Joint Statement by Attorney General Eric Holder and Director of National Intelligence James Clapper on the Declassification of Renewal of Collection Under Section 215 of the USA PATRIOT Act (50 U.S.C. Sec. 1861)
March 28, 2014
Earlier this year in a speech at the Department of Justice, President Obama announced a transition that would end the Section 215 bulk telephony metadata program as it existed, and that the government would establish a mechanism that preserves the capabilities we need without the government holding this bulk data. As a first step in that transition, the President directed the Attorney General to work with the Foreign Intelligence Surveillance Court (FISC) to ensure that, absent a true emergency, the telephony metadata can only be queried after a judicial finding that there is a reasonable, articulable suspicion that the selection term is associated with an approved international terrorist organization. The President also directed that the query results must be limited to metadata within two hops of the selection term instead of three. These two changes were put into effect on Feb. 5, 2014, when the FISC granted the government’s motion to amend its Jan. 3, 2014, primary order approving the production of telephony metadata collection under Section 215. Following a review for declassification the Jan. 3 primary order, the government’s motion to amend that order, and the order granting the motion were posted to the FISC’s website, as well as the Office of the Director of National Intelligence website and icontherecord.tumblr.com
In addition to directing those immediate changes to the program, the President also directed the Intelligence Community and the Attorney General to develop options for a new approach to match the capabilities and fill gaps that the Section 215 program was designed to address without the government holding this metadata. He instructed us to report back to him with options for alternative approaches before the program came up for reauthorization on March 28. Consistent with the President’s direction, we provided him with alternative approaches for consideration.

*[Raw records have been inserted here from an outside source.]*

(* ===== verification/Stealth.v ===== *)
(** Stealth payments: [src/math/stealth.cpp], and [stealth_address],
    [stealth_receiver] and [stealth_sender] of [src/wallet]. The hash functions
    that only this code calls are parameters. *)

From S2P Require Import Prelude Limits Endian Reader Writer Binary Codes Number Operation Script Patterns Radix Base58 Data Header Checksum Sighash Elliptic Keys KeyRules.

Class StealthHash := {
  hmac_sha256_hash : list Z -> list Z -> list Z;
  sha512_hash : list Z -> list Z
}.

Class StealthHashLaws `{StealthHash} := {
  sha512_length data : length (sha512_hash data) = 64%nat;
  sha512_bytes data : bytes_ok (sha512_hash data)
}.

(** [for (nonce = start; ...; ++nonce)] with a 32 bit counter, at most [p]
    turns: the result of the first turn that has one, or the counter after the
    turns. *)
Fixpoint search {A} (step : Z -> option A) (p : positive) (nonce : Z) : A + Z :=
  match p with
  | xH => match step nonce with Some a => inl a | None => inr (u32 (nonce + 1)) end
  | xO p => match search step p nonce with inl a => inl a | inr nonce => search step p nonce end
  | xI p =>
      match step nonce with
      | Some a => inl a
      | None =>
          match search step p (u32 (nonce + 1)) with inl a => inl a | inr nonce => search step p nonce end
      end
  end.

Module stealth.
Section Stealth.
Context `{Currency} `{Crypto} `{Secp256k1} `{StealthHash}.

Definition data_at (s : script) (n : nat) : list Z := op_data (nth n (operations s) reset_operation).

Definition is_stealth_script (s : script) : bool :=
  if negb (bool_decide (pattern s = null_data)) then false
  else zlen (data_at s 1) >=? Z.of_nat hash_size.

Definition to_stealth_prefix (s : script) : option Z :=
  if negb (is_stealth_script s) then None
  else Some (from_little_endian 4 (bitcoin_hash (script_to_data false s))).

Definition magic : list Z := chars "Stealth seed".

(** The turns of the loop, over the nonces that are left. *)
Fixpoint ephemeral_loop (seed nonces : list Z) : option (list Z) :=
  match nonces with
  | [] => None
  | nonce :: nonces =>
      let secret := hmac_sha256_hash (build_chunk [[nonce]; seed]) magic in
      match elliptic_curve.secret_to_public ec_compressed_size secret with
      | Some point => if elliptic_curve.is_even_key point then Some secret else ephemeral_loop seed nonces
      | None => ephemeral_loop seed nonces
      end
  end.

Definition create_ephemeral_key (seed : list Z) : option (list Z) :=
  ephemeral_loop seed (map Z.of_nat (seq 0 255)).

Definition max_pad_size : Z := max_null_data_size - 32 - 4.

(** The data of a nonce: the key without its sign, the pad and the nonce. *)
Definition stealth_data (point bytes : list Z) (nonce : Z) : list Z :=
  take 32 (drop 1 point) ++ take (Z.to_nat (List.last bytes 0 mod max_pad_size)) bytes ++ to_little_endian 4 nonce.

(** One turn of the loop that mines the filter. *)
Definition mine (point bytes : list Z) (filter : binary.t) (nonce : Z) : option script :=
  let s := from_operations (to_null_data_pattern (stealth_data point bytes nonce)) in
  match to_stealth_prefix s with
  | Some field => if binary.is_prefix_of_number filter field then Some s else None
  | None => None
  end.

Definition create_stealth_script (secret : list Z) (filter : binary.t) (seed : list Z) : option script :=
  let bytes := sha512_hash seed in
  match elliptic_curve.secret_to_public ec_compressed_size secret with
  | None => None
  | Some point =>
      if negb (elliptic_curve.is_even_key point) then None
      else
        let start := from_little_endian 4 (drop (Z.to_nat max_pad_size) bytes) in
        match search (mine point bytes filter) (2 ^ 32 - 1) (u32 (start + 1)) with
        | inl s => Some s
        | inr _ => None
        end
  end.

Definition create_stealth_data (filter : binary.t) (seed : list Z) : option (script * list Z) :=
  secret ← create_ephemeral_key seed;
  s ← create_stealth_script secret filter seed;
  Some (s, secret).

Definition extract_ephemeral_key (s : script) : option (list Z) :=
  if negb (is_stealth_script s) then None else Some (ec_even_sign :: take hash_size (data_at s 1)).

Definition extract_unsigned_ephemeral_key (s : script) : option (list Z) :=
  if negb (is_stealth_script s) then None else Some (take hash_size (data_at s 1)).

Definition shared_secret (secret point : list Z) : option (list Z) :=
  sha256_hash <$> elliptic_curve.ec_multiply_point point secret.

(** [uncover_stealth] of a public and of a private spend key *)
Definition uncover_public (ephemeral_or_scan scan_or_ephemeral spend : list Z) : option (list Z) :=
  shared ← shared_secret scan_or_ephemeral ephemeral_or_scan; elliptic_curve.ec_add_point spend shared.

Definition uncover_secret (ephemeral_or_scan scan_or_ephemeral spend : list Z) : option (list Z) :=
  shared ← shared_secret scan_or_ephemeral ephemeral_or_scan; elliptic_curve.ec_add_secret spend shared.
End Stealth.
End stealth.

(** ** Addresses *)

Module stealth_address.
Section Address.
Context `{Crypto} `{Secp256k1}.

Record t := mk {
  valid : bool;
  version : Z;
  scan_key : list Z;
  spend_keys : list (list Z);
  signatures : Z;
  filter : binary.t
}.

Definition min_address_size : nat := 1 + 1 + ec_compressed_size + 1 + 1 + 1 + 4.
Definition max_spend_key_count : Z := max_uint8.
Definition mainnet_p2kh : Z := 0x2a.
Definition reuse_key_flag : Z := 1.
Definition max_filter_bits : nat := 32.

Definition default : t := mk false 0 null_compressed_point [] 0 binary.default.

(** [from_stealth] of the parts *)
Definition from_parts (filter : binary.t) (scan_key : list Z) (spend_keys : list (list Z)) (signatures version : Z) : t :=
  let spenders := match spend_keys with [] => [scan_key] | _ => spend_keys end in
  if zlen spenders >? max_spend_key_count then default
  else if (max_filter_bits <? binary.size filter)%nat then default
  else
    let maximum := (signatures =? 0) || (signatures >? zlen spenders) in
    mk true version scan_key spenders (if maximum then u8 (zlen spenders) else signatures) filter.

(** The keys from the front of the data. *)
Fixpoint read_keys (count : nat) (data : list Z) : list (list Z) :=
  match count with
  | O => []
  | S count => take ec_compressed_size data :: read_keys count (drop ec_compressed_size data)
  end.

Definition from_stealth (decoded : list Z) : t :=
  if (length decoded <? min_address_size)%nat || negb (checksum.verify_checksum decoded) then default
  else
    let version := nth 0 decoded 0 in
    let options := nth 1 decoded 0 in
    if options >? reuse_key_flag then default
    else
      let scan_key := take ec_compressed_size (drop 2 decoded) in
      let number_spend_pubkeys := Z.to_nat (nth (2 + ec_compressed_size) decoded 0) in
      let required_size := (min_address_size + number_spend_pubkeys * ec_compressed_size)%nat in
      if (length decoded <? required_size)%nat then default
      else
        let data := drop (3 + ec_compressed_size) decoded in
        let keys := (if options =? reuse_key_flag then [scan_key] else []) ++ read_keys number_spend_pubkeys data in
        let data := drop (number_spend_pubkeys * ec_compressed_size) data in
        let signatures := nth 0 data 0 in
        let filter_bits := Z.to_nat (nth 1 data 0) in
        if (max_filter_bits <? filter_bits)%nat then default
        else
          let filter_bytes := ((filter_bits + 7) / 8)%nat in
          if negb (length decoded =? required_size + filter_bytes)%nat then default
          else from_parts (binary.of_blocks filter_bits (take filter_bytes (drop 2 data))) scan_key keys signatures version.

Definition from_string (encoded : list Z) : t :=
  match decode_base58 encoded with
  | Some decoded => from_stealth decoded
  | None => default
  end.

Definition reuse_key (a : t) : bool := bool_decide (scan_key a ∈ spend_keys a).
Definition options (a : t) : Z := if reuse_key a then reuse_key_flag else 0.

Definition to_chunk (a : t) : list Z :=
  let number_spend_pubkeys := u8 (zlen (spend_keys a)) in
  let number_spend_pubkeys := if reuse_key a then u8 (number_spend_pubkeys - 1) else number_spend_pubkeys in
  checksum.append_checksum
    ([version a] ++ [options a] ++ scan_key a ++ [number_spend_pubkeys] ++
     concat (List.filter (fun key => negb (bool_decide (key = scan_key a))) (spend_keys a)) ++
     [signatures a] ++ [u8 (Z.of_nat (binary.size (filter a)))] ++ binary.blocks (filter a)).

Definition encoded (a : t) : list Z := encode_base58 (to_chunk a).

Definition assign (self other : t) : t :=
  mk (valid other) (version other) (scan_key other) (spend_keys other) (signatures other) (filter other).

Definition eqb (a b : t) : bool :=
  Bool.eqb (valid a) (valid b) && (version a =? version b) && bool_decide (scan_key a = scan_key b) &&
  bool_decide (spend_keys a = spend_keys b) && (signatures a =? signatures b) && binary.eqb (filter a) (filter b).
End Address.
End stealth_address.

(** ** The two sides of a payment *)

Module stealth_receiver.
Section Receiver.
Context `{Currency} `{Crypto} `{Secp256k1} `{StealthHash}.

Record t := mk {
  version : Z;
  scan_private : list Z;
  spend_private : list Z;
  spend_public : list Z;
  address : stealth_address.t
}.

(** [uninitialized]: what [spend_public_] holds before it is assigned. *)
Definition make (uninitialized scan_private spend_private : list Z) (filter : binary.t) (version : Z) : t :=
  match elliptic_curve.secret_to_public ec_compressed_size scan_private with
  | None => mk version scan_private spend_private uninitialized stealth_address.default
  | Some scan_public =>
      match elliptic_curve.secret_to_public ec_compressed_size spend_private with
      | None => mk version scan_private spend_private uninitialized stealth_address.default
      | Some spend_public =>
          mk version scan_private spend_private spend_public
            (stealth_address.from_parts filter scan_public [spend_public] 0 stealth_address.mainnet_p2kh)
      end
  end.

Definition derive_address (r : t) (ephemeral_public : list Z) : option payment_address.t :=
  receiver_public ← stealth.uncover_public ephemeral_public (scan_private r) (spend_public r);
  Some (payment_address.from_public (ec_public.of_compressed receiver_public true) (version r)).

Definition derive_private (r : t) (ephemeral_public : list Z) : option (list Z) :=
  stealth.uncover_secret ephemeral_public (scan_private r) (spend_private r).
End Receiver.
End stealth_receiver.

Module stealth_sender.
Section Sender.
Context `{Currency} `{Crypto} `{Secp256k1} `{StealthHash}.

Record t := mk { version : Z; stealth_script : script; address : payment_address.t }.

Definition initialize (version : Z) (ephemeral_private : list Z) (to : stealth_address.t) (seed : list Z)
    (filter : binary.t) : t :=
  let failed := mk version reset_script payment_address.default in
  match elliptic_curve.secret_to_public ec_compressed_size ephemeral_private with
  | None => failed
  | Some ephemeral_public =>
      match stealth_address.spend_keys to with
      | [spend_key] =>
          match stealth.uncover_public (stealth_address.scan_key to) ephemeral_private spend_key with
          | None => failed
          | Some sender_public =>
              match stealth.create_stealth_script ephemeral_private filter seed with
              | Some s => mk version s (payment_address.from_public (ec_public.of_compressed sender_public true) version)
              | None => failed
              end
          end
      | _ => failed
      end
  end.

(** with the seed of the ephemeral key, or with the key *)
Definition make (to : stealth_address.t) (seed : list Z) (filter : binary.t) (version : Z) : t :=
  match stealth.create_ephemeral_key seed with
  | Some ephemeral_private => initialize version ephemeral_private to seed filter
  | None => mk version reset_script payment_address.default
  end.

Definition make_with (ephemeral_private : list Z) (to : stealth_address.t) (seed : list Z) (filter : binary.t)
    (version : Z) : t := initialize version ephemeral_private to seed filter.
End Sender.
End stealth_sender.
Lemma receiver_made uninitialized scan spend filter version ps pq :
  secp256k1_ec_pubkey_create scan = Some ps -> secp256k1_ec_pubkey_create spend = Some pq ->
  (binary.size filter <= 32)%nat ->
  stealth_receiver.make uninitialized scan spend filter version =
  stealth_receiver.mk version scan spend (secp256k1_ec_pubkey_serialize true pq)
    (stealth_address.mk true stealth_address.mainnet_p2kh (secp256k1_ec_pubkey_serialize true ps)
       [secp256k1_ec_pubkey_serialize true pq] 1 filter).
Proof.
  intros Hs Hq Hf. unfold stealth_receiver.make. rewrite (secret_public scan ps Hs), (secret_public spend pq Hq).
  unfold stealth_address.from_parts, stealth_address.max_filter_bits. simpl.
  destruct (Nat.ltb_spec 32 (binary.size filter)); [lia|done].
Qed.

(** What is mined carries the key of the sender, with the filter. *)
Lemma script_made e pe filter seed s :
  secp256k1_ec_pubkey_create e = Some pe -> create_stealth_script e filter seed = Some s ->
  extract_ephemeral_key (copy_script s) = Some (secp256k1_ec_pubkey_serialize true pe) /\
  binary.is_prefix_of filter (take 4 (bitcoin_hash (script_to_data false s))) = true.
Proof.
  intros He Hc. pose proof (create_stealth_script_spec e filter seed pe He) as Hspec. rewrite Hc in Hspec.
  destruct Hspec as (Heven & nonce & _ & _ & Hmine).
  apply (mined _ _ _ _ _ (serialize_length true pe) (serialize_bytes true pe) (sha512_length seed) (sha512_bytes seed)) in Hmine
    as [Hscript Hpre].
  split; [|exact Hpre].
  apply (extracted _ _ nonce s (serialize_length true pe) (serialize_bytes true pe) (sha512_length seed) (sha512_bytes seed) Heven Hscript).
Qed.

(** C30: With an even ephemeral key the search for a stealth script ends, and
    returns a script exactly when one of the 2^32 nonces, the initial one
    apart, gives a script whose hash starts with the filter: the wrapping
    counter visits every other nonce. *)
Theorem stealth_script_found secret filter seed p :
  secp256k1_ec_pubkey_create secret = Some p ->
  let point := secp256k1_ec_pubkey_serialize true p in
  let bytes := sha512_hash seed in
  elliptic_curve.is_even_key point = true ->
  (exists s, create_stealth_script secret filter seed = Some s) <->
  exists nonce, in_width 32 nonce /\ nonce <> from_little_endian 4 (drop 44 bytes) /\
    binary.is_prefix_of filter (take 4 (bitcoin_hash (script_to_data false
      (from_operations (to_null_data_pattern (stealth_data point bytes nonce)))))) = true.
Proof.
  intros Hp point bytes He. pose proof (create_stealth_script_spec secret filter seed p Hp) as Hspec. fold point bytes in Hspec.
  pose proof (fun nonce s => mined point bytes filter nonce s (serialize_length true p) (serialize_bytes true p)
    (sha512_length seed) (sha512_bytes seed)) as Hm.
  destruct (create_stealth_script secret filter seed) as [s|].
  - destruct Hspec as (_ & nonce & Hw & Hn & [-> Hpre]%Hm). split; [|by eauto]. intros _. by exists nonce.
  - split; [by intros [? ?]|]. intros (nonce & Hw & Hn & Hpre). destruct Hspec as [Hodd|Hnone]; [congruence|].
    specialize (Hnone nonce Hw Hn). rewrite (proj2 (Hm nonce _) (conj eq_refl Hpre)) in Hnone. done.
Qed.

(** C15: A sender that succeeds in paying the stealth address of a receiver
    publishes a script whose hash starts with the filter it mined, and from
    which, after it was written and read back, the receiver extracts the
    ephemeral key, derives the very payment address that was paid, and derives
    a private key whose public key has that address. *)
Theorem stealth_payment uninitialized scan spend filter version seed mined_filter ps pq :
  secp256k1_ec_pubkey_create scan = Some ps -> secp256k1_ec_pubkey_create spend = Some pq ->
  (binary.size filter <= 32)%nat ->
  let receiver := stealth_receiver.make uninitialized scan spend filter version in
  let sender := stealth_sender.make (stealth_receiver.address receiver) seed mined_filter version in
  let sent := copy_script (stealth_sender.stealth_script sender) in
  payment_address.valid (stealth_sender.address sender) = true ->
  binary.is_prefix_of mined_filter (take 4 (bitcoin_hash (script_to_data false sent))) = true /\
  exists ephemeral secret,
    extract_ephemeral_key sent = Some ephemeral /\
    stealth_receiver.derive_address receiver ephemeral = Some (stealth_sender.address sender) /\
    stealth_receiver.derive_private receiver ephemeral = Some secret /\
    payment_address.from_public (ec_private.to_public (ec_private.of_secret secret 0 true)) version =
      stealth_sender.address sender.
Proof.
  intros Hs Hq Hf. cbv zeta. rewrite (receiver_made uninitialized scan spend filter version ps pq Hs Hq Hf).
  cbn [stealth_receiver.address]. intros Hv.
  destruct (sender_made _ _ _ _ Hv) as (e & s & key & point & He & Hkey & Hu & Hc & Hmade). rewrite Hmade. clear Hv Hmade.
  cbn [stealth_address.spend_keys stealth_address.scan_key] in Hkey, Hu. injection Hkey as <-.
  destruct (ephemeral_even seed e He) as (pe & Hpe & _).
  destruct (script_made e pe mined_filter seed s Hpe Hc) as [Hx Hpre]. clear Hc.
  cbn [stealth_sender.stealth_script stealth_sender.address]. split; [exact Hpre|].
  unfold uncover_public in Hu. rewrite (shared_secret_comm e scan pe ps Hpe Hs) in Hu.
  fold (uncover_public (secp256k1_ec_pubkey_serialize true pe) scan (secp256k1_ec_pubkey_serialize true pq)) in Hu.
  destruct (uncover_sides _ _ spend pq _ Hq Hu) as (secret & q & Hsec & Hsp & ->).
  exists (secp256k1_ec_pubkey_serialize true pe), secret. split_and!; [exact Hx| |exact Hsec|].
  - unfold stealth_receiver.derive_address. cbn [stealth_receiver.scan_private stealth_receiver.spend_public stealth_receiver.version].
    by rewrite Hu.
  - unfold ec_private.to_public. cbn [ec_private.valid ec_private.of_secret ec_private.secret ec_private.compress].
    by rewrite (secret_public secret q Hsp).
Qed.
End Scripts.

(** ** Addresses *)

Section Texts.
Context `{Crypto} `{!checksum.CryptoLaws} `{Secp256k1}.

Import stealth_address.

Notation key_ok := (fun k : list Z => length k = 33%nat /\ bytes_ok k).

(** The scan key is a spend key at most once, and then the first. *)
Definition stealth_ok (a : t) : Prop :=
  valid a = true /\ byte_ok (version a) /\ key_ok (scan_key a) /\ Forall key_ok (spend_keys a) /\
  1 <= zlen (spend_keys a) <= 255 /\ scan_key a ∉ drop 1 (spend_keys a) /\
  1 <= signatures a <= zlen (spend_keys a) /\
  exists bs, binary.represents (filter a) bs /\ (length bs <= 32)%nat.

(** The keys that are written, and what comes before them when they are read. *)
Definition written_keys (a : t) : list (list Z) := if reuse_key a then drop 1 (spend_keys a) else spend_keys a.

Lemma written a : stealth_ok a ->
  List.filter (fun key => negb (bool_decide (key = scan_key a))) (spend_keys a) = written_keys a /\
  (if reuse_key a then [scan_key a] else []) ++ written_keys a = spend_keys a.
Proof.
  intros (_ & _ & _ & _ & Hz & Hn & _). unfold written_keys, reuse_key.
  assert (Hkeep : forall l : list (list Z), scan_key a ∉ l ->
    List.filter (fun key => negb (bool_decide (key = scan_key a))) l = l).
  { intros l. induction l as [|k l IH]; intros Hin; [done|]. apply not_elem_of_cons in Hin as [Hk Hl]. simpl.
    rewrite bool_decide_false by done. simpl. by rewrite IH. }
  destruct (spend_keys a) as [|k l]; [change (zlen (@nil (list Z))) with 0 in Hz; lia|]. cbn [drop] in *. rewrite drop_0 in *.
  destruct (decide (scan_key a = k)) as [<-|Hne].
  - rewrite bool_decide_true by apply list_elem_of_here. split; [|done]. simpl. rewrite bool_decide_true by done.
    simpl. by apply Hkeep.
  - rewrite bool_decide_false; [split; [|done]; apply Hkeep|]; by apply not_elem_of_cons.
Qed.

Lemma read_keys_concat keys rest : Forall key_ok keys -> read_keys (length keys) (concat keys ++ rest) = keys.
Proof.
  induction 1 as [|k keys [Hk _] _ IH]; [done|]. cbn [length read_keys concat]. rewrite <- app_assoc.
  unfold ec_compressed_size. rewrite take_app_length', drop_app_length' by done. by rewrite IH.
Qed.

Lemma concat_keys_length keys : Forall key_ok keys -> length (concat keys) = (length keys * 33)%nat.
Proof. induction 1 as [|k keys [Hk _] _ IH]; [done|]. cbn [concat length]. rewrite length_app, IH. lia. Qed.

Lemma concat_keys_bytes keys : Forall key_ok keys -> bytes_ok (concat keys).
Proof. induction 1 as [|k keys [_ Hk] _ IH]; [apply bytes_ok_nil|]. apply bytes_ok_app. by split. Qed.

(** The parser on a serialization, field by field. *)
Lemma from_stealth_fields version (reuse : bool) scan keys signatures bits blocks chk :
  key_ok scan -> Forall key_ok keys -> (length keys <= 255)%nat -> (bits <= 32)%nat ->
  length blocks = ((bits + 7) / 8)%nat -> length chk = 4%nat ->
  let decoded := [version; if reuse then 1 else 0] ++ scan ++ [zlen keys] ++ concat keys ++
                 [signatures; Z.of_nat bits] ++ blocks ++ chk in
  checksum.verify_checksum decoded = true ->
  from_stealth decoded =
  from_parts (binary.of_blocks bits blocks) scan ((if reuse then [scan] else []) ++ keys) signatures version.
Proof.
  intros [Hs _] Hk Hn Hbits Hblocks Hchk decoded Hv.
  assert (Hlen : length decoded = (42 + length keys * 33 + (bits + 7) / 8)%nat).
  { unfold decoded. rewrite !length_app, concat_keys_length, Hs, Hblocks, Hchk by done. simpl. lia. }
  unfold from_stealth. rewrite Hv, Hlen. change min_address_size with 42%nat.
  destruct (Nat.ltb_spec (42 + length keys * 33 + (bits + 7) / 8) 42); [lia|]. cbn [orb negb].
  assert (Ho : nth 1 decoded 0 = if reuse then 1 else 0) by done. rewrite Ho.
  replace ((if reuse then 1 else 0) >? reuse_key_flag) with false by (by destruct reuse).
  assert (Hscan : take ec_compressed_size (drop 2 decoded) = scan) by (unfold decoded; by apply take_app_length').
  set (tail := concat keys ++ [signatures; Z.of_nat bits] ++ blocks ++ chk).
  assert (Hd : decoded = ([version; if reuse then 1 else 0] ++ scan ++ [zlen keys]) ++ tail) by (unfold decoded, tail; by rewrite <- !app_assoc).
  assert (Hhead : length ([version; if reuse then 1 else 0] ++ scan ++ [zlen keys]) = 36%nat) by (rewrite !length_app, Hs; done).
  assert (Hcount : nth (2 + ec_compressed_size) decoded 0 = zlen keys).
  { rewrite Hd, app_nth1 by (rewrite Hhead; unfold ec_compressed_size; lia).
    rewrite app_nth2 by (simpl; lia). rewrite app_nth2 by (rewrite Hs; simpl; lia). rewrite Hs. done. }
  rewrite Hcount, Hscan. unfold zlen. rewrite Nat2Z.id. change ec_compressed_size with 33%nat.
  destruct (Nat.ltb_spec (42 + length keys * 33 + (bits + 7) / 8) (42 + length keys * 33)); [lia|].
  assert (Htail : drop (3 + 33) decoded = tail) by (rewrite Hd; by apply drop_app_length').
  rewrite Htail. unfold tail. rewrite read_keys_concat by done.
  rewrite drop_app_length' by (symmetry; by apply concat_keys_length). cbn [app nth drop]. rewrite Nat2Z.id.
  unfold max_filter_bits. destruct (Nat.ltb_spec 32 bits); [lia|].
  rewrite Nat.eqb_refl. cbn [negb]. rewrite drop_0, take_app_length' by done.
  replace ((if reuse then 1 else 0) =? reuse_key_flag) with reuse by (by destruct reuse). done.
Qed.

After carefully considering the available options, the President announced yesterday that the best path forward is that the government should not collect or hold this data in bulk, and that it should remain at the telephone companies with a legal mechanism in place that would allow the government to obtain data persuant to individual orders from the FISC approving the use of specific numbers for such queries. The President also noted that legislation would be required to implement this option.
Given that this legislation is not yet in place, and given the importance of maintaining this capability, the President directed the Department of Justice to seek a 90-day reauthorization of the existing program, which includes the modifications that he directed in January. Consistent with both the President’s direction, and with prior declassification decisions, in light of the significant and continuing public interest in the telephony metadata collection program, DNI Clapper declassified the fact that the United States filed an application with the FISC to reauthorize the existing program as previously modified for 90 days, and that today the FISC issued an order approving the government’s application. The order issued today expires on June 20, 2014. The Administration is undertaking a declassification review of this most recent court order. When the review is complete the ODNI will post the documents to its website and icontherecord.tumblr.com.